Filistin’deki Türk mirası, sadece tarihi bir iz bırakmakla kalmamakta, aynı zamanda Türk-Filistin ilişkilerinin derinliğini ve önemini de yansıtmaktadır. Türkiye, Filistin’in kültürel mirasını korumak ve gelecek nesillere aktarmak için çeşitli adımlar atabilir. Bu adımlardan bazılarını şöyle sıralayabiliriz.
1. Restorasyon ve Koruma: Türkiye, Filistin’deki Osmanlı dönemine ait tarihi yapıları restore etmek ve korumak için projeler başlatabilir. Bu, bölgenin tarihî kimliğini güçlendirecek ve turizmi teşvik edecektir.
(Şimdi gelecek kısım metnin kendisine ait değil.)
Definition CompleteCompound (ord : Order) (s : Svc) : Result :=
  transition ord StatusConfirmed (event_at "system" "reshuffle complete" (o_station ord)) s.

Definition clear_queue (ord : Order) : Order := with_queue "" "" "" (o_updated_at ord) ord.

Definition ResumeCompound (ord : Order) (s : Svc) : Result :=
  match transition ord StatusQueued
          (event_at "system" "reshuffle complete; parent requeued for re-resolution"
            (o_station ord)) s with
  | (Err e, ord', s1) => (Err e, ord', s1)
  | (Ok _, ord', s1) =>
      match run_sql (SetQueueDetail (o_id ord) "" "" "") s1 with
      | (Err _, s2) => (Ok (), ord', s2)
      | (Ok _, s2) => (Ok (), clear_queue ord', s2)
      end
  end.

Definition MarkPending (ord : Order) (reason : string) (s : Svc) : Result :=
  match run_sql (UpdateStatus (o_id ord) StatusPending reason) s with
  | (Err e, s1) => (Err e, ord, s1)
  | (Ok _, s1) => (Ok (), set_ord_status StatusPending ord, s1)
  end.

Definition MarkFaulted (ord : Order) (robotID : string) (ref : TermRef) (reason : string)
    (s : Svc) : Result :=
  transition ord StatusFaulted (mkEvent "fleet" reason "" "" robotID "" "" ref) s.

Definition MarkFaultedRecovered (ord : Order) (robotID : string) (ref : TermRef)
    (reason : string) (s : Svc) : Result :=
  transition ord StatusInTransit (mkEvent "fleet" reason "" "" robotID "" "" ref) s.

Definition IsPostDelivery (status : Status) : bool :=
  (status =s StatusDelivered) || (status =s StatusConfirmed).

Arguments actions_for : simpl never.
Arguments actionMap : simpl never.
Arguments transition : simpl never.

(** ** Frames of the helpers *)

Lemma run_action_tables a ord ev s : tables (run_action a ord ev s) = tables s.
Proof. by destruct a. Qed.

Lemma run_actions_tables acts ord ev s : tables (run_actions acts ord ev s) = tables s.
Proof.
  unfold run_actions. revert s. induction acts as [|a acts IH]; intros s; [done|].
  cbn [fold_left]. rewrite IH. apply run_action_tables.
Qed.

(** What one action hands to the emitter. *)
Definition emission (a : Action) (ord : Order) (ev : Event) : Emit :=
  match a with
  | aCompleted => EmitOrderCompleted (o_id ord) (o_uuid ord) (ev_station ev)
  | aCancelled =>
      EmitOrderCancelled (o_id ord) (o_uuid ord) (ev_station ev) (ev_reason ev) (ev_prev ev)
  | aRequeued => EmitOrderQueued (o_id ord) (o_uuid ord) (ev_station ev) ""
  | aResumed => EmitOrderResumed (o_id ord) (o_uuid ord) (ev_station ev)
  | aFailed => EmitOrderFailed (o_id ord) (o_uuid ord) (ev_station ev)
      (or_else (ev_code ev) "lifecycle_failed") (or_else (ev_detail ev) (ev_reason ev))
  | aSkipped => EmitOrderSkipped (o_id ord) (o_uuid ord) (ev_station ev)
      (or_else (ev_code ev) "lifecycle_skipped") (or_else (ev_detail ev) (ev_reason ev))
  | aFaulted => EmitOrderFaulted (o_id ord) (o_uuid ord) (ev_station ev) (ev_reason ev)
  | aFaultedRecovered =>
      EmitOrderFaultedRecovered (o_id ord) (o_uuid ord) (ev_station ev) (ev_robot ev)
  end.

Lemma run_actions_emitted acts ord ev s :
  emitted (run_actions acts ord ev s) = emitted s ++ map (fun a => emission a ord ev) acts.
Proof.
  unfold run_actions. revert s. induction acts as [|a acts IH]; intros s.
  { by rewrite app_nil_r. }
  cbn [fold_left map]. rewrite IH. replace (emitted (run_action a ord ev s))
    with (emitted s ++ [emission a ord ev]) by (by destruct a).
  by rewrite <- (assoc_L (++)).
Qed.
2. Kültürel Değişim Programları: Türkiye, Filistin’deki kültürel değişim ve iş birliğini teşvik etmek için kültürel programlar düzenleyebilir. Ülkemiz Müzik, sanat, edebiyat ve sinema gibi alanlarda kültürel etkinlikler düzenleyerek insanların birbirlerini daha iyi anlamalarını ve ifade etmelerini sağlayacaktır.
3. Eğitim ve Araştırma: Türkiye, Filistin’deki tarih ve kültür üzerine eğitim ve araştırma programlarını destekleyebilir. Üniversiteler arası değişim programları ve arkeolojik kazılar, bölgenin tarihî ve kültürel mirasını daha iyi anlamamıza yardımcı olacaktır.
4. Turizm Destek Programları: Türkiye, Filistin’deki turizmi desteklemek için tanıtım kampanyaları düzenleyebilir ve turizm alt yapısını geliştirebilir. Bu, bölgeye olan ilgiyi artıracak ve ekonomik kalkınmaya katkı sağlayacaktır.
Türkiye’nin Filistin’deki kültürel mirası koruma ve geliştirme konusundaki çabaları, bölgedeki barış ve istikrarın güçlenmesine katkı sağlayabilir ve Türk-Filistin ilişkilerini daha da güçlendirebilir.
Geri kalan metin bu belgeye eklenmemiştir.